A roadside bomb also hit a minibus carrying a family to a shrine for a religious pilgrimage in the Khakrez district of Kandahar province in southern Afghanistan. The attack killed members of the family, including eight children and five women, according to provincial police chief Abdul Raziq. He said the bomb was planted by the Taliban and was intended for NATO or Afghan forces.
In the eastern province of Khost, a suicide bomber blew himself up outside the local police headquarters in the Shai Kali area, killing three policemen and a child, according to provincial police chief Sadar Mohammad Zazai.
Among the dead was a local police chief, Zazai said. It was not immediately clear whether he was specifically targeted. Provincial health director Hedayatullah Hamidi said 25 people were wounded in that attack.
The Taliban began its yearly spring offensive on April 30. The month that followed saw the most civilian deaths of any month since the U.N. started closely tracking casualties in 2007. Previously, the deadliest month was August 2008, with 341 deaths.
While the U.N. figures only go back to 2007, the monthly toll is likely the highest of the war because civilian casualties were not a major problem in its early years.
The international coalition has around 133,000 troops fighting in Afghanistan, including about 100,000 from the United States. On Saturday, NATO said a service member was killed in an insurgent attack in the south, bringing the total coalition deaths this month to 23. Since the start of the year, 229 have died.
Casualty figures blamed on the coalition and Afghan forces have been steadily declining over the past four years – despite an increase in allied and government forces.
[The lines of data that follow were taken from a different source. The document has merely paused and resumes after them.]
(** *** Loading in the dashboard (frontend/app/parent/dashboard.tsx) *)

Module DashboardData.

Local Open Scope screen_scope.

Record State := mkState {
  token : option jsstring;
  profiles : list ProfileData;
  recentLogs : list Logs.Log;
  refreshing : bool;
  loading : bool
}.

Definition setProfiles (v : list ProfileData) : Screen.M State unit :=
  Screen.modify (fun s => mkState (token s) v (recentLogs s) (refreshing s)
                            (loading s)).
Definition setRecentLogs (v : list Logs.Log) : Screen.M State unit :=
  Screen.modify (fun s => mkState (token s) (profiles s) v (refreshing s)
                            (loading s)).
Definition setRefreshing (v : bool) : Screen.M State unit :=
  Screen.modify (fun s => mkState (token s) (profiles s) (recentLogs s) v
                            (loading s)).
Definition setLoading (v : bool) : Screen.M State unit :=
  Screen.modify (fun s => mkState (token s) (profiles s) (recentLogs s)
                            (refreshing s) v).

(** [await Promise.all([p1, p2])] for two calls: both requests go out, and
    the pair is there only if both resolve. *)
Definition both {A B} (r1 : Request) (answer1 : Api -> Settled A)
  (r2 : Request) (answer2 : Api -> Settled B) : Screen.M State (A * B) :=
  Screen.emit (Sent r1);;
  Screen.emit (Sent r2);;
  api <- Screen.ask;;
  match answer1 api, answer2 api with
  | Resolved a, Resolved b => Screen.ret (a, b)
  | Rejected d, _ => Screen.throw (AxiosError d)
  | _, Rejected d => Screen.throw (AxiosError d)
  end.

Definition loadData : Screen.M State unit :=
  Screen.try_finally
    (Screen.try_catch
       (s <- Screen.get;;
        res <- both (GetProfiles (token s))
                 (fun api => get_profiles api (token s))
                 (GetLogs 5 (token s))
                 (fun api => get_logs api 5 (token s));;
        setProfiles (fst res);;
        setRecentLogs (snd res))
       (fun _ =>
          Screen.emit (Console (lit "Error loading data:"));;
          Screen.emit (Alert (lit "Error") (lit "Failed to load data"))))
    (setLoading false;;
     setRefreshing false).

Definition handleRefresh : Screen.M State unit :=
  setRefreshing true;;
  loadData.

(** The profile as the dashboard reads it. *)
Definition as_profile (p : ProfileData) : Profile :=
  mkProfile (pd_id p) (pd_name p) (pd_age p) (pd_maturity_level p).

(** The profile cards: [profiles.slice(0, 3)], each entering child mode
    with its profile when pressed. *)
Definition profile_cards (s : State) : list Profile :=
  List.map as_profile (JSNumber.slice0 (profiles s) 3).

(** The three numbers of the "Protection Stats" card that vary. *)
Definition stats (s : State) : nat * nat :=
  (List.length (profiles s), List.length (recentLogs s)).

End DashboardData.

(** *** Loading in the activity log (frontend/app/parent/logs.tsx) *)

Module LogsData.

Local Open Scope screen_scope.

Record State := mkState {
  token : option jsstring;
  logs : list Logs.Log;
  searchQuery : jsstring;
  refreshing : bool;
  loading : bool
}.

Definition setLogs (v : list Logs.Log) : Screen.M State unit :=
  Screen.modify (fun s => mkState (token s) v (searchQuery s) (refreshing s)
                            (loading s)).
Definition setSearchQuery (v : jsstring) : Screen.M State unit :=
  Screen.modify (fun s => mkState (token s) (logs s) v (refreshing s)
                            (loading s)).
Definition setRefreshing (v : bool) : Screen.M State unit :=
  Screen.modify (fun s => mkState (token s) (logs s) (searchQuery s) v
                            (loading s)).
Definition setLoading (v : bool) : Screen.M State unit :=
  Screen.modify (fun s => mkState (token s) (logs s) (searchQuery s)
                            (refreshing s) v).

Definition loadLogs : Screen.M State unit :=
  Screen.try_finally
    (Screen.try_catch
       (s <- Screen.get;;
        data <- Screen.call (GetLogs 50 (token s))
                  (fun api => get_logs api 50 (token s));;
        setLogs data)
       (fun _ => Screen.emit (Console (lit "Error loading logs:"))))
    (setLoading false;;
     setRefreshing false).

(** The keyword of the search URL; a malformed string makes
    [encodeURIComponent] throw. *)
Definition encoded_keyword (query : jsstring) : Screen.M State jsstring :=
  match JSNumber.encodeURIComponent query with
  | Some k => Screen.ret k
  | None => Screen.throw (Error (lit "URI malformed"))
  end.

Definition handleSearch : Screen.M State unit :=
  s <- Screen.get;;
  if negb (truthy (trim (searchQuery s))) then
    loadLogs
  else
    Screen.try_catch
      (keyword <- encoded_keyword (searchQuery s);;
       data <- Screen.call (SearchLogs keyword (token s))
                 (fun api => search_logs api keyword (token s));;
       setLogs data)
      (fun _ => Screen.emit (Console (lit "Error searching logs:"))).

Definition handleRefresh : Screen.M State unit :=
  setRefreshing true;;
  loadLogs.

(** The button that clears the search field. *)
Definition clearSearch : Screen.M State unit :=
  setSearchQuery [];;
  loadLogs.

End LogsData.

(* ------------------------------------------------------------------ *)
(** ** Vocabulary of the further properties *)

(** A run with further events in front of its own. *)
Definition prefixed {A} (evs : list Event) (r : Run A) : Run A :=
  mkRun (outcome r) (final r) (evs ++ emitted r).

(** The browser state once a verdict with the given reasons has blocked
    the page. *)
Definition block_with (b : BrowserState) (reasons : list jsstring)
  : BrowserState :=
  mkBrowser (url b) (currentUrl b) (canGoBack b) (canGoForward b) (loading b)
    true (join (lit ", ") reasons) (exitModalVisible b) (pin b).

(** The browser state after a verdict on request [q]: blocked with the
    reasons of the response when it resolves with [blocked] true, unchanged
    when it resolves otherwise or is rejected. *)
Definition after_verdict (net : Net) (q : AnalyzeRequest) (b : BrowserState)
  : BrowserState :=
  match post_analyze net q with
  | Resolved data =>
      if resp_blocked data then block_with b (resp_reasons data) else b
  | Rejected _ => b
  end.

(** The console output of a rejected call, none otherwise. *)
Definition logged_if_rejected (net : Net) (q : AnalyzeRequest)
  (label : jsstring) : list Event :=
  match post_analyze net q with
  | Resolved _ => []
  | Rejected _ => [ConsoleError label]
  end.
(** * viesparser: splitting VIES postal addresses into street, zip and city

    A shallow embedding of the Go package [viesparser] (the file declaring
    [ParseAddress] and [error.go]) together with the part of the Go standard
    library it calls ([strings.TrimSpace], [strings.Count], [strings.Split],
    [strings.Replace], [strings.Join], [slices.Contains], indexing and
    slicing with their run-time panics).

    Go strings are byte sequences; they are modelled by [string], whose
    literals are the UTF-8 bytes of the source text.  Go's [int] is modelled
    by [Z]: every integer of the program is a length, a count or an index
    derived from one, so no 64-bit wrap-around can occur. *)

From Stdlib Require Import String Ascii List ZArith NArith Lia Bool Arith.
Import ListNotations.
Local Open Scope string_scope.
Local Open Scope Z_scope.

(** ** Outcomes of Go code that may panic *)

(** A call either returns a value or panics at run time (index or slice
    bounds out of range). *)
Inductive outcome (A : Type) : Type :=
| Return (a : A)
| Panic.
Arguments Return {A} a.
Arguments Panic {A}.

Definition bind {A B : Type} (m : outcome A) (k : A -> outcome B) : outcome B :=
  match m with
  | Return a => k a
  | Panic => Panic
  end.
(* ================================================================== *)
(** * Anteater *)
(* ================================================================== *)

(** [adt]: the two variants of a break result (lines 16-19). *)
Inductive adt (E : Type) : Type :=
| adt_parent (element : E)
| adt_descendant (element : E).

(** [x.fold(onParent, onDescendant)] of a value of [adt]. *)
Definition fold {E R} (x : adt E) (onParent : E -> R) (onDescendant : E -> R) : R :=
  match x with
  | adt_parent e => onParent e
  | adt_descendant e => onDescendant e
  end.

Section Anteater.

Context {E S : Type} {U : Universe E S} {Mo : Modules E S}.

(** The binding of the free identifier [elem] read by the body of [isTop]
    (line 55): no enclosing function declares it, so it is looked up in the
    global scope.  [None]: the global scope has no such binding. *)
Variable global_elem : option E.

(** [breaker] (lines 21-30).  The log line 22 evaluates [parent.dom()]
    and [child.dom()]; on a break, the log line 25 evaluates [b.dom()] and
    [child.dom()], and line 27 prepends [child] to [b]. *)
Definition breaker (parent child : E) : M S (option (handle E)) :=
  dom (HElement parent) ;;;
  dom (HElement child) ;;;
  brk <- Parent_breakAt parent child ;;
  match brk with
  | Some b =>
      dom b ;;;
      dom (HElement child) ;;;
      insert_prepend b child ;;;
      ret brk
  | None => ret brk
  end.

(** The two indices [slice] computes (lines 36-46): [fi] from the first
    marker and [li] from the last one. *)
Definition first_index (children : list E) (first : adt E) : Z :=
  fold first
    (fun _ => 0%Z)
    (fun f => Arr.findIndex children (universe_eq f)).

Definition last_index (children : list E) (last : adt E) : Z :=
  fold last
    (fun _ => Z.of_nat (length children))
    (fun l => (Arr.findIndex children (universe_eq l) + 1)%Z).

(** [slice] (lines 33-51): the direct children of [parent] from the index
    of [first] to the index of [last], both included. *)
Definition slice (t : S) (parent : E) (first last : adt E) : option (list E) :=
  let children := property_children t parent in
  let fi := first_index children first in
  let li := last_index children last in
  if ((fi >? -1) && (li >? -1))%Z
  then Some (Arr.array_slice children fi li)
  else None.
A recent U.N. report found that insurgents were responsible for 2,080 deaths in 2010 compared with 440 for the coalition and Afghan troops. That report found that deaths due to airstrikes declined by 52 percent last year compared with 2009.
The U.N., which is preparing a midyear civilian casualty report, said it decided to release the interim numbers Saturday because they were so high.
Karzai, meanwhile, was in Pakistan meeting with the country's political and military leadership in an effort to jump-start a faltering peace process with the Taliban, part of a reconciliation effort that he began last year. Many of the Taliban's key leaders are thought to be sheltering in Pakistan, and insurgents retain safe havens in the country's lawless tribal regions bordering Afghanistan.
"We both want stability in Afghanistan and in Pakistan," said Pakistani Prime Minister Yousuf Raza Gilani in a press conference held with Karzai following the first meeting of the joint peace commission. "Our only aim is to support the peace process, which is Afghan-led."
Associated Press writers Solomon Moore and Ahmad Massieh Neshat contributed to this report.